§ Data for this task:
Inductive sysE : Type → Type :=
  (* subprocesses *)
  | CheckCall (cmd : list string) (pass_fds : list Z) : sysE unit
  | Popen (cmd : list string) (pass_fds : list Z) : sysE Z
  | ProcWait (proc : Z) : sysE Z
  | ProcPoll (proc : Z) : sysE (option Z)
  | ProcStop (proc : Z) : sysE unit                 (* terminate, wait, kill, wait *)
  (* processes *)
  | Kill (pid : Z) (s : signal) : sysE unit
  | KillPidfd (pid : Z) (s : signal) : sysE unit    (* open_pidfd, send, close *)
  | Waitpid (pid : Z) : sysE unit
  | WaitExit (pids : list Z) : sysE (list Z)        (* wait_for_process_exit: those left *)
  (* files *)
  | IsDir (path : string) : sysE bool
  | PathExists (path : string) : sysE bool
  | ReadFile (path : string) : sysE string
  | WriteFile (path content : string) : sysE unit
  | ReadLink (path : string) : sysE string
  | ListDir (path : string) : sysE (list string)
  | ScanDir (path : string) : sysE (list (string * dirent_kind))
  | Unlink (path : string) : sysE unit
  | Mkdir (path : string) : sysE unit               (* makedirs outside the layers *)
  | Rmtree (path : string) : sysE unit              (* rmtree of an image directory *)
  | Replace (src dst : string) : sysE unit
  | Symlink (target dst : string) : sysE unit
  | HardLink (src dst : string) : sysE unit
  | Copy2 (src dst : string) : sysE unit
  | RealPath (path : string) : sysE string
  | AbsPath (path : string) : sysE string
  | OpenFd (path : string) : sysE Z
  | WriteFd (fd : Z) (data : string) : sysE unit
  | CloseFd (fd : Z) : sysE unit
  | Uuid (n : nat) : sysE string                    (* str(uuid.uuid4())[:n] *)
  | UuidHex (n : nat) : sysE string                 (* uuid.uuid4().hex[:n] *)
  | WalkError (path : string) : sysE unit           (* raises what os.walk hands to onerror *)
  | InventoryUptime (path : string) : sysE unit     (* rewrite dump_uptime (pycriu) *)
  | StatKind (path : string) : sysE (Resources.file_kind * Z)  (* os.stat: type and inode *)
  | FstatKind (fd : Z) : sysE Resources.file_kind
  | OpenFlags (path : string) (flags : Z) : sysE Z
  | Dup2 (fd fd2 : Z) (inheritable : bool) : sysE unit
  | SetInheritable (fd : Z) (inheritable : bool) : sysE unit
  | MemoryDigest (pid : Z) : sysE unit
  | Sleep : sysE bool                               (* one polling pause; false: deadline passed *)
  (* the dump worker *)
  | SubmitDump (id : string) (cmd : list string) : sysE unit
  | DumpDone (id : string) : sysE bool
  | DumpWait (id : string) : sysE (wait_outcome * bool)
  | ShutdownPool (name : string) : sysE unit         (* shutdown(wait=True) of another pool *)
  (* asynchronous writers *)
  | SubmitWriter (id : string) : sysE unit
  | WriterProgress : sysE (list writer_event)       (* what writers do while this thread waits *)
  | ReadImages (dir : string) : sysE (list (string * option (list Byte.byte)))
  | MkdirNew (path : string) : sysE unit            (* Path.mkdir(): the directory is new *)
  | OpenPidfd (pid : Z) : sysE Z
  | PidfdSignal (fd : Z) (s : signal) : sysE unit
  | PidfdExited (fd : Z) : sysE bool                (* select on the handle *)
  | TpPause (src : Z) : sysE unit                   (* the checkpoint_pause exchange *)
  (* the restamp worker *)
  | SubmitRestamp (id parent_mem : string) : sysE unit
  | RestampDone (id : string) : sysE bool
  | RestampCancel (id : string) : sysE unit
  | RestampResult (id : string) : sysE prepared
  (* the template pool's control channel *)
  | TpDispatch (src : Z) (clone_parent_active : bool) (fixed : option Z) : sysE bool
  | TpAwait (src : Z) (exclude : list Z) : sysE (option Z)
  | TpStash (src : Z) (fresh_pidns : option bool) (setsid clear_soft_dirty : bool)
            (fixed : option Z) (exclude : list Z) : sysE (option Z)
  | TpReapPid (src child : Z) : sysE (option (list Z))
  | TpReapChildren (src : Z) : sysE (option (list Z))
  | TpReset : sysE unit
  | TpSetReaper (pid : Z) : sysE unit
  | TpForkMeta : sysE (bool * bool)                 (* preserve / self-cleared soft-dirty *)
  (* lazy-pages daemons *)
  | SpawnLazy (mem_path : string) : sysE Z
  | LazyPending (mem_path : string) : sysE (list (string * option Z))
      (* pending.result(timeout=10): the jobs the prestart worker completed
         meanwhile, each with the daemon it started *)
  | ShutdownPrestart : sysE (list (string * option Z))
      (* pool.shutdown(wait=True): the jobs the worker still completed *)
  | SubmitLazy (mem_path : string) : sysE bool      (* pool.submit; false: RuntimeError *)
  | Prewarm (pid : Z) : sysE unit.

§ What the exercise asks: Reproduce exactly the lines that run from the start of the records to the line with "content : string) : sysE unit", both included.

§ Response area:
Inductive sysE : Type → Type :=
  (* subprocesses *)
  | CheckCall (cmd : list string) (pass_fds : list Z) : sysE unit
  | Popen (cmd : list string) (pass_fds : list Z) : sysE Z
  | ProcWait (proc : Z) : sysE Z
  | ProcPoll (proc : Z) : sysE (option Z)
  | ProcStop (proc : Z) : sysE unit                 (* terminate, wait, kill, wait *)
  (* processes *)
  | Kill (pid : Z) (s : signal) : sysE unit
  | KillPidfd (pid : Z) (s : signal) : sysE unit    (* open_pidfd, send, close *)
  | Waitpid (pid : Z) : sysE unit
  | WaitExit (pids : list Z) : sysE (list Z)        (* wait_for_process_exit: those left *)
  (* files *)
  | IsDir (path : string) : sysE bool
  | PathExists (path : string) : sysE bool
  | ReadFile (path : string) : sysE string
  | WriteFile (path content : string) : sysE unit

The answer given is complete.